The law is a useful prior. When you enter a new market, a new feed, or a new pipeline, assume most of what you see will be low quality. Allocate your attention and your bar accordingly. Don't let the 90% convince you that the whole category is worthless; the 10% may be exceptional. Don't let one great example convince you the whole category is great; the 90% is still there. Sturgeon's Law also tempers criticism of any field: if you think your domain is uniquely bad, remember that every domain is mostly bad. The difference is how well you filter and how high you set the bar.

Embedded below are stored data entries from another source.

(* ===== verification/Memory.v ===== *)
(** * Byte-addressed memory

    Physical memory (page tables, frame bitmaps, loaded images) and the
    kernel-heap window are finite maps from addresses to bytes.  A byte that
    was never written reads as 0.  Multi-byte accesses are little endian, as
    on x86_64.  The last section models [memset] and [memcpy] of
    src/kernel/string.c, whose loops the other components repeat inline. *)

From S2P Require Import Prelude.
From stdpp Require Import options.

Abbreviation memory := (gmap Z Z).

Definition rd8 (m : memory) (a : Z) : Z := w8 (default 0 (m !! a)).
Definition wr8 (m : memory) (a v : Z) : memory := <[a := w8 v]> m.

(** [n]-byte little-endian access. *)
Fixpoint rd_le (n : nat) (m : memory) (a : Z) : Z :=
  match n with
  | O => 0
  | S n' => rd8 m a + 256 * rd_le n' m (a + 1)
  end.

Fixpoint wr_le (n : nat) (m : memory) (a v : Z) : memory :=
  match n with
  | O => m
  | S n' => wr_le n' (wr8 m a v) (a + 1) (v / 256)
  end.

Definition rd16 := rd_le 2.
Definition rd32 := rd_le 4.
Definition rd64 := rd_le 8.
Definition wr32 := wr_le 4.
Definition wr64 := wr_le 8.

(** A run of bytes. *)
Fixpoint rd_bytes (m : memory) (a : Z) (n : nat) : list Z :=
  match n with
  | O => []
  | S n' => rd8 m a :: rd_bytes m (a + 1) n'
  end.

Fixpoint wr_bytes (m : memory) (a : Z) (l : list Z) : memory :=
  match l with
  | [] => m
  | b :: l' => wr_bytes (wr8 m a b) (a + 1) l'
  end.

(** ** string.c *)

(** [for (i = 0; i < n; ++i) d[i] = (unsigned char)c]. *)
Definition memset (m : memory) (dst c n : Z) : memory :=
  for_range 0 n (λ i m, wr8 m (dst + i) c) m.

(** [for (i = 0; i < n; ++i) d[i] = s[i]], reading as it writes. *)
Definition memcpy (m : memory) (dst src n : Z) : memory :=
  for_range 0 n (λ i m, wr8 m (dst + i) (rd8 m (src + i))) m.

(** ** Single bytes *)

Lemma rd8_range m a : 0 ≤ rd8 m a < 256.
Proof. apply w8_range. Qed.
#[export] Hint Resolve rd8_range : words.

Lemma rd8_wr8 m a v b :
  rd8 (wr8 m a v) b = if decide (a = b) then w8 v else rd8 m b.
Proof.
  unfold rd8, wr8. rewrite lookup_insert. case_decide; simpl; [|done].
  rewrite (w8_small (w8 v)); auto with words.
Qed.

Lemma rd8_wr8_eq m a v : rd8 (wr8 m a v) a = w8 v.
Proof. rewrite rd8_wr8. by rewrite decide_True. Qed.

Lemma rd8_wr8_ne m a v b : a ≠ b → rd8 (wr8 m a v) b = rd8 m b.
Proof. intros. rewrite rd8_wr8. by rewrite decide_False. Qed.

(** ** Little-endian words *)

Lemma rd_le_range n : ∀ m a, 0 ≤ rd_le n m a < 256 ^ Z.of_nat n.
Proof.
  induction n as [|n IH]; intros m a; simpl.
  - lia.
  - specialize (IH m (a + 1)). pose proof (rd8_range m a).
    replace (Z.of_nat (S n)) with (Z.of_nat n + 1) by lia.
    rewrite Z.pow_add_r by lia. lia.
Qed.

Lemma rd64_range m a : 0 ≤ rd64 m a < 2 ^ 64.
Proof. exact (rd_le_range 8 m a). Qed.
Lemma rd32_range m a : 0 ≤ rd32 m a < 2 ^ 32.
Proof. exact (rd_le_range 4 m a). Qed.
Lemma rd16_range m a : 0 ≤ rd16 m a < 2 ^ 16.
Proof. exact (rd_le_range 2 m a). Qed.
#[export] Hint Resolve rd64_range rd32_range rd16_range : words.

(** Reads depend only on the bytes they cover. *)
Lemma rd_le_ext n : ∀ m m' a,
  (∀ b, a ≤ b < a + Z.of_nat n → rd8 m b = rd8 m' b) → rd_le n m a = rd_le n m' a.
Proof.
  induction n as [|n IH]; intros m m' a H; simpl; [done|].
  rewrite (H a) by lia. rewrite (IH m m' (a + 1)); [done|]. intros; apply H; lia.
Qed.

Lemma rd8_wr_le_disj n : ∀ m a v b,
  b < a ∨ a + Z.of_nat n ≤ b → rd8 (wr_le n m a v) b = rd8 m b.
Proof.
  induction n as [|n IH]; intros m a v b H; simpl; [done|].
  rewrite IH by lia. apply rd8_wr8_ne. lia.
Qed.

Lemma rd_le_wr_le_disj n k m a v b :
  b + Z.of_nat k ≤ a ∨ a + Z.of_nat n ≤ b → rd_le k (wr_le n m a v) b = rd_le k m b.
Proof. intros H. apply rd_le_ext. intros c ?. apply rd8_wr_le_disj. lia. Qed.

Lemma rd_le_wr_le_same n : ∀ m a v,
  rd_le n (wr_le n m a v) a = v mod 256 ^ Z.of_nat n.
Proof.
  induction n as [|n IH]; intros m a v; simpl.
  - by rewrite Z.mod_1_r.
  - rewrite rd8_wr_le_disj by lia. rewrite rd8_wr8_eq, IH.
    replace (Z.of_nat (S n)) with (Z.of_nat n + 1) by lia.
    rewrite Z.pow_add_r, Z.pow_1_r, (Z.mul_comm _ 256) by lia.
    assert (0 < 256 ^ Z.of_nat n) by (apply Z.pow_pos_nonneg; lia).
    rewrite Z.rem_mul_r by lia. done.
Qed.

Lemma rd64_wr64_same m a v : rd64 (wr64 m a v) a = w64 v.
Proof. exact (rd_le_wr_le_same 8 m a v). Qed.

Lemma rd64_wr64_disj m a v b :
  b + 8 ≤ a ∨ a + 8 ≤ b → rd64 (wr64 m a v) b = rd64 m b.
Proof. intros H. apply rd_le_wr_le_disj. lia. Qed.

Lemma rd8_wr64_disj m a v b :
  b < a ∨ a + 8 ≤ b → rd8 (wr64 m a v) b = rd8 m b.
Proof. intros H. apply rd8_wr_le_disj. lia. Qed.

Lemma rd64_ext m m' a :
  (∀ b, a ≤ b < a + 8 → rd8 m b = rd8 m' b) → rd64 m a = rd64 m' a.
Proof. intros H. apply rd_le_ext. intros; apply H; lia. Qed.

#[global] Opaque rd64 wr64 rd32 wr32 rd16.

(** ** Byte runs *)

Lemma length_rd_bytes m n : ∀ a, length (rd_bytes m a n) = n.
Proof. induction n as [|n IH]; intros a; simpl; [done|]. by rewrite IH. Qed.

Lemma rd8_wr_bytes l : ∀ m a b,
  rd8 (wr_bytes m a l) b =
  match l !! Z.to_nat (b - a) with
  | Some v => if decide (a ≤ b) then w8 v else rd8 m b
  | None => rd8 m b
  end.
Proof.
  induction l as [|x l IH]; intros m a b; simpl; [done|].
  rewrite IH. destruct (decide (a + 1 ≤ b)) as [Hle|Hgt].
  - replace (Z.to_nat (b - a)) with (S (Z.to_nat (b - (a + 1)))) by lia. simpl.
    destruct (l !! _).
    + by rewrite !decide_True by lia.
    + apply rd8_wr8_ne. lia.
  - replace (Z.to_nat (b - a)) with O by lia. simpl.
    destruct (l !! _); rewrite rd8_wr8; repeat case_decide; done || lia.
Qed.

Lemma rd_bytes_ext n : ∀ m m' a,
  (∀ b, a ≤ b < a + Z.of_nat n → rd8 m b = rd8 m' b) →
  rd_bytes m a n = rd_bytes m' a n.
Proof.
  induction n as [|n IH]; intros m m' a H; simpl; [done|].
  rewrite (H a) by lia. f_equal. apply IH. intros; apply H; lia.
Qed.

(** Reading back a run just written gives it back, byte-truncated. *)
Lemma rd_bytes_wr_bytes l : ∀ m a,
  rd_bytes (wr_bytes m a l) a (length l) = w8 <$> l.
Proof.
  induction l as [|x l IH]; intros m a; simpl; [done|].
  rewrite IH. f_equal. rewrite rd8_wr_bytes.
  replace (Z.to_nat (a - (a + 1))) with O by lia.
  rewrite rd8_wr8_eq. destruct (l !! 0%nat); [|done]. by rewrite decide_False by lia.
Qed.

(** [memset] writes exactly its range. *)
Lemma rd8_memset m dst c n b :
  0 ≤ n →
  rd8 (memset m dst c n) b =
  if decide (dst ≤ b < dst + n) then w8 c else rd8 m b.
Proof.
  intros Hn. unfold memset.
  refine (for_range_inv (λ (i : Z) (m' : memory), rd8 m' b =
    if decide (dst ≤ b < dst + i) then w8 c else rd8 m b) 0 n _ m _ _ _); [lia| |].
  - by rewrite decide_False by lia.
  - intros i m' Hi IH. rewrite rd8_wr8, IH.
    repeat case_decide; try done; lia.
Qed.

(** [memcpy] between non-overlapping buffers copies the source. *)
Lemma rd8_memcpy m dst src n b :
  0 ≤ n → dst + n ≤ src ∨ src + n ≤ dst →
  rd8 (memcpy m dst src n) b =
  if decide (dst ≤ b < dst + n) then rd8 m (src + (b - dst)) else rd8 m b.
Proof.
  intros Hn Hdisj. unfold memcpy.
  enough (∀ b, rd8 (for_range 0 n (λ i m, wr8 m (dst + i) (rd8 m (src + i))) m) b =
    if decide (dst ≤ b < dst + n) then rd8 m (src + (b - dst)) else rd8 m b) by done.
  refine (for_range_inv (λ (i : Z) (m' : memory), ∀ b, rd8 m' b =
    if decide (dst ≤ b < dst + i) then rd8 m (src + (b - dst)) else rd8 m b)
    0 n _ m _ _ _); [lia| |].
  - intros. by rewrite decide_False by lia.
  - intros i m' Hi IH c. rewrite rd8_wr8, (IH (src + i)).
    rewrite (decide_False (P := dst ≤ src + i < _)) by lia.
    rewrite (w8_small (rd8 m _)) by auto with words.
    case_decide.
    + subst c. rewrite decide_True by lia. f_equal. lia.
    + rewrite IH. repeat case_decide; try done; lia.
Qed.

#[global] Opaque memset memcpy.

In strategy and operations, the law suggests that quality control and curation are always necessary. You can't assume quality will average out. You need selection — hiring bars, product bars, deal bars — to get to the good 10%. The law also explains why recommendation systems, editors, and gatekeepers have value: they help people navigate the 90% to find the 10%.
Section 2
How to See It
Sturgeon's Law shows up wherever a large population of outputs exists and the distribution of quality is right-skewed: a small share is excellent, most is not.
Content
You're seeing Sturgeon's Law when you scroll a feed or browse a category and most posts, articles, or videos are forgettable or bad. A few are outstanding. The 90/10 split is the default. Platforms that don't curate or rank well force you to wade through the 90% to find the 10%. The ones that surface the best 10% win engagement.
Hiring
You're seeing Sturgeon's Law when you have hundreds of applications and only a handful are clearly strong. Most resumes are mediocre fits; a small fraction are exceptional. The law doesn't mean people are bad — it means in any large, unfiltered pool, most will be average or below for your bar. Your process must be built to find the 10%, not to give the 90% a fair shot.
Investing
You're seeing Sturgeon's Law when you see thousands of startups and only a small percentage are fundable or breakout. Most pitches are weak; most businesses stay small or fail. The power law in venture is Sturgeon's Law in disguise: 90% of outcomes are crap relative to the top. The game is to get into the 10% and to avoid the 90% that look okay but aren't.
Product
You're seeing Sturgeon's Law when you review a long backlog of feature requests, support tickets, or partnership proposals. Most are low value or noise. A few are critical. Without a filter — prioritisation, triage, bar — you drown in the 90%. The discipline is to define "good" and to spend time only on what clears the bar.
Section 3
How to Use It
Decision filter
"Assume 90% of what you encounter in any large set is mediocre or worse. Set a bar. Filter aggressively. Don't apologise for being selective — selectivity is how you get to the good 10%. And don't write off a whole category because most of it is bad; the 10% may be worth finding."
As a founder
Assume 90% of candidates, partners, and opportunities are not right for you. Set a high bar and filter fast. Don't try to be "fair" to the 90%; your job is to find and win the 10%. In product, assume 90% of ideas and requests are noise; build a process to surface the few that matter. In content and marketing, assume 90% of what you put out will underperform; focus on making the 10% that works and killing the rest. Sturgeon's Law says the default is crap — so design for selection, not for volume.
As an investor
Most deals you see will be in the 90%. Your job is to pass fast on the crap and to spend time on the potential 10%. Don't feel guilty about saying no to most things; that's the prior. The risk is false negatives — missing something in the 10% because you filtered too hard. Balance the bar with enough exposure to the pipeline so you don't miss the exceptions. The law also says: when someone dismisses a whole sector as "all bad," remember 90% of every sector is bad. The question is whether the 10% in that sector is worth finding.
As a decision-maker
In any domain with a lot of options — vendors, tools, proposals, information — assume Sturgeon's Law. Most options are mediocre. Invest in curation: criteria, filters, and the time to apply them. Don't let the 90% consume your attention. Allocate your scarce time to evaluating and choosing from the subset that clears the bar. The law is a reminder that quality is not evenly distributed; you have to select for it.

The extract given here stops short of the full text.